(Dataset entries)
--*--

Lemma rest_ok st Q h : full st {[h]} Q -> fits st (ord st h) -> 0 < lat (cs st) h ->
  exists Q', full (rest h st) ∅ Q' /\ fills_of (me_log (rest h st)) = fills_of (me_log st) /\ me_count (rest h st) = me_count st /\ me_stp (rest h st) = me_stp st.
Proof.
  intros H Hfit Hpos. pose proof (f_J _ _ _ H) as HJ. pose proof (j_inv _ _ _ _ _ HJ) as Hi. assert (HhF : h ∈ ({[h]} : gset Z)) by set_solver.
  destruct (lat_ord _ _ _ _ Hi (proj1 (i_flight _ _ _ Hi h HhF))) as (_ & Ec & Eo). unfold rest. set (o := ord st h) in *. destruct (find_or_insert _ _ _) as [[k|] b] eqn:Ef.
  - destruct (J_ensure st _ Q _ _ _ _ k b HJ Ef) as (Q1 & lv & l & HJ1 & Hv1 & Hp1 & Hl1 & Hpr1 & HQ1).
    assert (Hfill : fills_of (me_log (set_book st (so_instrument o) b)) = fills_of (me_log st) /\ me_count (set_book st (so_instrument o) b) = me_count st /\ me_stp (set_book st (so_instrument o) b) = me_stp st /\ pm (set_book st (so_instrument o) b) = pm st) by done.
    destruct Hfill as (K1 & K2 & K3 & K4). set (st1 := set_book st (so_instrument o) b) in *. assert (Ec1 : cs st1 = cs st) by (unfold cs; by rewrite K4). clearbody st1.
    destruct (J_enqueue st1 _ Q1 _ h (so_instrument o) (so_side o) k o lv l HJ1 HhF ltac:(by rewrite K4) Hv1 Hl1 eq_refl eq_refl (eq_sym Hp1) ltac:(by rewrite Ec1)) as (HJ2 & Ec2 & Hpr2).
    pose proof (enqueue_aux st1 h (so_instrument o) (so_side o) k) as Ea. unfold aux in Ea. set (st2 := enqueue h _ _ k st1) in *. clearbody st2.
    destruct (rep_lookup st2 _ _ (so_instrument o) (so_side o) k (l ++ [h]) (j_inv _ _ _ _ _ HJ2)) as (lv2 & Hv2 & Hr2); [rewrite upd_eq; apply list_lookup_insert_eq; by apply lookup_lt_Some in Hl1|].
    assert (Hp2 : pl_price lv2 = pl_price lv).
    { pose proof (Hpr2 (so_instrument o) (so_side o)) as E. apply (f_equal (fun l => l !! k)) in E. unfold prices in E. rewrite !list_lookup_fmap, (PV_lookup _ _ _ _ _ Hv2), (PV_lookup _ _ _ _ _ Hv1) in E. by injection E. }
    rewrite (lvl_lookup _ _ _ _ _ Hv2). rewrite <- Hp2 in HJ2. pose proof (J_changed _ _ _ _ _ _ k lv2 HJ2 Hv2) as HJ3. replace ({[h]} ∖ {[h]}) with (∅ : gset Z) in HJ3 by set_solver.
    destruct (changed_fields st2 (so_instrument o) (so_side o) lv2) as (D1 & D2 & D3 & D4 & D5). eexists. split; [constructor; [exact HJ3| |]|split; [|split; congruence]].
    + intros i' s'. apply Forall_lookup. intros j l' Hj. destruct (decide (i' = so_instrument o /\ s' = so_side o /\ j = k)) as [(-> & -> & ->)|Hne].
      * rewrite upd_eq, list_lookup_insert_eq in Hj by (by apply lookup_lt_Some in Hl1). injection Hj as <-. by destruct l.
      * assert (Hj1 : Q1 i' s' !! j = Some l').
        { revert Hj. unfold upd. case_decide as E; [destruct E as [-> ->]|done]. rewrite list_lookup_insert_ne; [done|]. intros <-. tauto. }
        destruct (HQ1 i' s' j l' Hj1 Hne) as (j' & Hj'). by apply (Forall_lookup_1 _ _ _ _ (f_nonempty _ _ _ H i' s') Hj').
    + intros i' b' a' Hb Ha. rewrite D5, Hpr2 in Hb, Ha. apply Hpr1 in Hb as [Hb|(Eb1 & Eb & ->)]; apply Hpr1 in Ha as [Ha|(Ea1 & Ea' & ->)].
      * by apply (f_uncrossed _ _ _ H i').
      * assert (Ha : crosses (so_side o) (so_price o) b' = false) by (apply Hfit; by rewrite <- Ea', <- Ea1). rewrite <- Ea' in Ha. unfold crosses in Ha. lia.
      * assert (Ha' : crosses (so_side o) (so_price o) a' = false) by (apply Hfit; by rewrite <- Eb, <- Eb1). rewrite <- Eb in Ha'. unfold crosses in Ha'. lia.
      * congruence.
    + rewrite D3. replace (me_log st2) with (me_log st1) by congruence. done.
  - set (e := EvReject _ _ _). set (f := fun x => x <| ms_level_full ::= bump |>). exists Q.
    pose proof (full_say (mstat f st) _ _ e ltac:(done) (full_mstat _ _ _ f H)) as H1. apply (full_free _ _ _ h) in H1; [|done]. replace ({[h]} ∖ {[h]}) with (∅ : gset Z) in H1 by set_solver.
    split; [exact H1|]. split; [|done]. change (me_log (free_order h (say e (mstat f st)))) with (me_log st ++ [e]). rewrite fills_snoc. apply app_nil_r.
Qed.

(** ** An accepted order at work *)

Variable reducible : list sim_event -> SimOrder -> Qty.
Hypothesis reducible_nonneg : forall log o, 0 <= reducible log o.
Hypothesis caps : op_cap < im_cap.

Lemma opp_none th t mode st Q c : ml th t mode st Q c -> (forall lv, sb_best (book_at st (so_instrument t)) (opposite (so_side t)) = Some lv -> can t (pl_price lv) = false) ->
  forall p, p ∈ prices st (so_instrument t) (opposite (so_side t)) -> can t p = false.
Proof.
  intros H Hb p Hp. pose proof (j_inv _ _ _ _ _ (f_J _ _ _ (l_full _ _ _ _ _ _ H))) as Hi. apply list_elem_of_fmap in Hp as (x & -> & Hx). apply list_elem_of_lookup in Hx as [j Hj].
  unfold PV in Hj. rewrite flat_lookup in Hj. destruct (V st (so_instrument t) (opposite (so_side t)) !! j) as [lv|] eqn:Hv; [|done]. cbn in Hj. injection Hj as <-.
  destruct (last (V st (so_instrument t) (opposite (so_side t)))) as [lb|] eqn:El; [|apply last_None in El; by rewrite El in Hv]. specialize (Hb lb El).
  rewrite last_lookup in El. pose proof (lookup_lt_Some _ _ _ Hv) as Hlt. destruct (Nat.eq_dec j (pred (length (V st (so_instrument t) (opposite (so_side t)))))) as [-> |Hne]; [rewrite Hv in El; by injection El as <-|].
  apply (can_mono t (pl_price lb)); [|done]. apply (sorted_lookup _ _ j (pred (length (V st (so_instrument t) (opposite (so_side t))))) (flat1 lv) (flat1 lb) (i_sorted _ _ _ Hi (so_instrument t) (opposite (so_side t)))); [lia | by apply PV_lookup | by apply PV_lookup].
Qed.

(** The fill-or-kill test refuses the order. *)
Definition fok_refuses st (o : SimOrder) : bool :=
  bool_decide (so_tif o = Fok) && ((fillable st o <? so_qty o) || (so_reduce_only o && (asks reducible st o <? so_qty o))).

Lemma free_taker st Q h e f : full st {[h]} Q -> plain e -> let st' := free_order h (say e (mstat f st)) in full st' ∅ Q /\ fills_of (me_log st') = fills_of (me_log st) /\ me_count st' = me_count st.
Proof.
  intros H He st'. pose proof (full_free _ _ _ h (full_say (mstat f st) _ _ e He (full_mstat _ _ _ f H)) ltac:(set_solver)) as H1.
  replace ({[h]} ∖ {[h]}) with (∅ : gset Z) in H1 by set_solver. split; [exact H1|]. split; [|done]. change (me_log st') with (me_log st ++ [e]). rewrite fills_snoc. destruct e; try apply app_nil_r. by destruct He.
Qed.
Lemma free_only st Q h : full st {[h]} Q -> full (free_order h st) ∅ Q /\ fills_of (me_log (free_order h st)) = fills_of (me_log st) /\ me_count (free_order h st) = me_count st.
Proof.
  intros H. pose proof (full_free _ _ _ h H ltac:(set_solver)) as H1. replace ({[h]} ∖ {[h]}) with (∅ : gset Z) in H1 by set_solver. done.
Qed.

--*--

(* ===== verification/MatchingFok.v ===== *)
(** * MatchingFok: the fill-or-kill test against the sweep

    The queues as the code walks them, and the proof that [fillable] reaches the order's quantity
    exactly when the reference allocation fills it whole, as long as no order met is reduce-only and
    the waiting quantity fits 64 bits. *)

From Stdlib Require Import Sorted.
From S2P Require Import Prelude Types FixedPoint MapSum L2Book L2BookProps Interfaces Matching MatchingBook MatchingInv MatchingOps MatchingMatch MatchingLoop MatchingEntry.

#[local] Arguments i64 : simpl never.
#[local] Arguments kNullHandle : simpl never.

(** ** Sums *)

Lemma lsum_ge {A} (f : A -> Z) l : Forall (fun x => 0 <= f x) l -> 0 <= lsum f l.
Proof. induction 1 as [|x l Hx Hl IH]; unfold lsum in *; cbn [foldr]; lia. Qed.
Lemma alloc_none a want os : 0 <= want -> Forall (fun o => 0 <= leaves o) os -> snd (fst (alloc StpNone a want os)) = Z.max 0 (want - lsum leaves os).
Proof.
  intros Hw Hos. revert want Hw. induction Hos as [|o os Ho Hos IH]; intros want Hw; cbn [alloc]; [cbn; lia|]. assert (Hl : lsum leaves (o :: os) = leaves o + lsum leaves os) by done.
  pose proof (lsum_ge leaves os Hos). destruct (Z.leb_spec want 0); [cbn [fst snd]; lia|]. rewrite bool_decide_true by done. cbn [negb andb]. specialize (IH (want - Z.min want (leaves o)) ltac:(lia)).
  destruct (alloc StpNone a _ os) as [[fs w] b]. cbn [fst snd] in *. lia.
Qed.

--*--

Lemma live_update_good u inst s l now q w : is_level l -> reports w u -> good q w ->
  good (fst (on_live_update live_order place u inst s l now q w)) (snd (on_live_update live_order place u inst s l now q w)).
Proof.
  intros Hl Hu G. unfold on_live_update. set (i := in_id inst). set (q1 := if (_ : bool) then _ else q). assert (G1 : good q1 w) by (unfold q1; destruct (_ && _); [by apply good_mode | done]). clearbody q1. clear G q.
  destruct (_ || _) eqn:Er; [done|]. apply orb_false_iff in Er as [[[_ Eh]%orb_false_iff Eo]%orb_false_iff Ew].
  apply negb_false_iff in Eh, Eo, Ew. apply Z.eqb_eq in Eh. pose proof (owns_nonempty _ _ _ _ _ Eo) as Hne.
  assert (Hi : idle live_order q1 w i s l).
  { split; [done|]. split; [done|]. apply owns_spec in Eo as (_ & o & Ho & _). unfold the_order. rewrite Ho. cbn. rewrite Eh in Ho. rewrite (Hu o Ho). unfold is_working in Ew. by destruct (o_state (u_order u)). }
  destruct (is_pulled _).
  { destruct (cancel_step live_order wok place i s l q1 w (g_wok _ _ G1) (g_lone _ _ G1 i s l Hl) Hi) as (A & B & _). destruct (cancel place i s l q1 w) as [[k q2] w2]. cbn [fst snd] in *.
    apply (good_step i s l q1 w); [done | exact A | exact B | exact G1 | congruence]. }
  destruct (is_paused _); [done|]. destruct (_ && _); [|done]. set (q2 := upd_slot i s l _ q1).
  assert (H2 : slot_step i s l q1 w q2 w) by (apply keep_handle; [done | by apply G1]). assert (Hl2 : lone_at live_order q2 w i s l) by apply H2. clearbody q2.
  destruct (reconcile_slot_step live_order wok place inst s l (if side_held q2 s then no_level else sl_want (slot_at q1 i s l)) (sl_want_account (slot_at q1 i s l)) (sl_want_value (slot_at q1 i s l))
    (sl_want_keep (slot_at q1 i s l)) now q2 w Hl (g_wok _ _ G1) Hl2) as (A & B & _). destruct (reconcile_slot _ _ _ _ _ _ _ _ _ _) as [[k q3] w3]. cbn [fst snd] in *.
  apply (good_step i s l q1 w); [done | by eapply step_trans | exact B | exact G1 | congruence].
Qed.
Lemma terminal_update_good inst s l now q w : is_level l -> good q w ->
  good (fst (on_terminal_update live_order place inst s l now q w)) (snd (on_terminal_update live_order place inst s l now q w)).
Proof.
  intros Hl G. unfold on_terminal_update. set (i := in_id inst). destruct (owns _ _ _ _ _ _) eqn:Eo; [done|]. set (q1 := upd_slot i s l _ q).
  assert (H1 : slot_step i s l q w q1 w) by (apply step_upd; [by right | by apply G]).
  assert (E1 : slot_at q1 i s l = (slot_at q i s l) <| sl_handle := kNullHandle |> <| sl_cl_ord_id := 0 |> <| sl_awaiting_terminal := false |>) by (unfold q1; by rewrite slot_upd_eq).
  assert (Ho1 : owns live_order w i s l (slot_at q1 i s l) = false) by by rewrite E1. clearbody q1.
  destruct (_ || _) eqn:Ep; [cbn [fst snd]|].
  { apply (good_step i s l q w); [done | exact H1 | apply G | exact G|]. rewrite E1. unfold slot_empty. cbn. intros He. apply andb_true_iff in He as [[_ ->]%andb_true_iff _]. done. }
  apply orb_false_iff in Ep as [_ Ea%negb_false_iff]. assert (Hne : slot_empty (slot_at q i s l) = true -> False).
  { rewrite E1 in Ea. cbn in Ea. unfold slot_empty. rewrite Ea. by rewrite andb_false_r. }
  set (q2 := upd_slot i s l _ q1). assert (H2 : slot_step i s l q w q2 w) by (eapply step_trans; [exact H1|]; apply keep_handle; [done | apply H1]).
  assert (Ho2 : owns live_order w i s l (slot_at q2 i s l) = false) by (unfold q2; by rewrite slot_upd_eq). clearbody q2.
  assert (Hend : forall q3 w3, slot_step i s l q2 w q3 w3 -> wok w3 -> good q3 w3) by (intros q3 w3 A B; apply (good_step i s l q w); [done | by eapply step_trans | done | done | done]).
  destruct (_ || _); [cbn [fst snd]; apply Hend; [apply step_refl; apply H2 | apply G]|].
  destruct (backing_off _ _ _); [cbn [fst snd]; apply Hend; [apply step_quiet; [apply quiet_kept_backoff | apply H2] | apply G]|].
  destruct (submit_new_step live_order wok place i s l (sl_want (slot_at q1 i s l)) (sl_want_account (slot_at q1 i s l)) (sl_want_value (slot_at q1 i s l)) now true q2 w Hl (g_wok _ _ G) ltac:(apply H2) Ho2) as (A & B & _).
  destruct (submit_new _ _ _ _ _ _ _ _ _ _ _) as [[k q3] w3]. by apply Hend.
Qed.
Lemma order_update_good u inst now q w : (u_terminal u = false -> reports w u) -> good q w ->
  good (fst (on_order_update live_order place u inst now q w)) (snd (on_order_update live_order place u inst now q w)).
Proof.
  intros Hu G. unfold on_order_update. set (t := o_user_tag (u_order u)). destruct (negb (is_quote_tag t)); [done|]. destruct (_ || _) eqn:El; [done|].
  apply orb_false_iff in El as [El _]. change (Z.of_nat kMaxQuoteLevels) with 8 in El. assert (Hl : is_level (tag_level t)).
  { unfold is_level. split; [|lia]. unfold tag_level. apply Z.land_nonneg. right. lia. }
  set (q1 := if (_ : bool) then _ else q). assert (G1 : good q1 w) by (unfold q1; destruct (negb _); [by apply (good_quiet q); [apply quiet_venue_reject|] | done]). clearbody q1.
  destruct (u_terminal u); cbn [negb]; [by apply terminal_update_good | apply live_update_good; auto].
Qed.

--*--

**Work order**. Among the entries above, find the line with "Lemma rest_ok st" and the line with "pose proof (enqueue_aux"; give again exactly these two lines and all lines between them.

**Worked solution**.
Lemma rest_ok st Q h : full st {[h]} Q -> fits st (ord st h) -> 0 < lat (cs st) h ->
  exists Q', full (rest h st) ∅ Q' /\ fills_of (me_log (rest h st)) = fills_of (me_log st) /\ me_count (rest h st) = me_count st /\ me_stp (rest h st) = me_stp st.
Proof.
  intros H Hfit Hpos. pose proof (f_J _ _ _ H) as HJ. pose proof (j_inv _ _ _ _ _ HJ) as Hi. assert (HhF : h ∈ ({[h]} : gset Z)) by set_solver.
  destruct (lat_ord _ _ _ _ Hi (proj1 (i_flight _ _ _ Hi h HhF))) as (_ & Ec & Eo). unfold rest. set (o := ord st h) in *. destruct (find_or_insert _ _ _) as [[k|] b] eqn:Ef.
  - destruct (J_ensure st _ Q _ _ _ _ k b HJ Ef) as (Q1 & lv & l & HJ1 & Hv1 & Hp1 & Hl1 & Hpr1 & HQ1).
    assert (Hfill : fills_of (me_log (set_book st (so_instrument o) b)) = fills_of (me_log st) /\ me_count (set_book st (so_instrument o) b) = me_count st /\ me_stp (set_book st (so_instrument o) b) = me_stp st /\ pm (set_book st (so_instrument o) b) = pm st) by done.
    destruct Hfill as (K1 & K2 & K3 & K4). set (st1 := set_book st (so_instrument o) b) in *. assert (Ec1 : cs st1 = cs st) by (unfold cs; by rewrite K4). clearbody st1.
    destruct (J_enqueue st1 _ Q1 _ h (so_instrument o) (so_side o) k o lv l HJ1 HhF ltac:(by rewrite K4) Hv1 Hl1 eq_refl eq_refl (eq_sym Hp1) ltac:(by rewrite Ec1)) as (HJ2 & Ec2 & Hpr2).
    pose proof (enqueue_aux st1 h (so_instrument o) (so_side o) k) as Ea. unfold aux in Ea. set (st2 := enqueue h _ _ k st1) in *. clearbody st2.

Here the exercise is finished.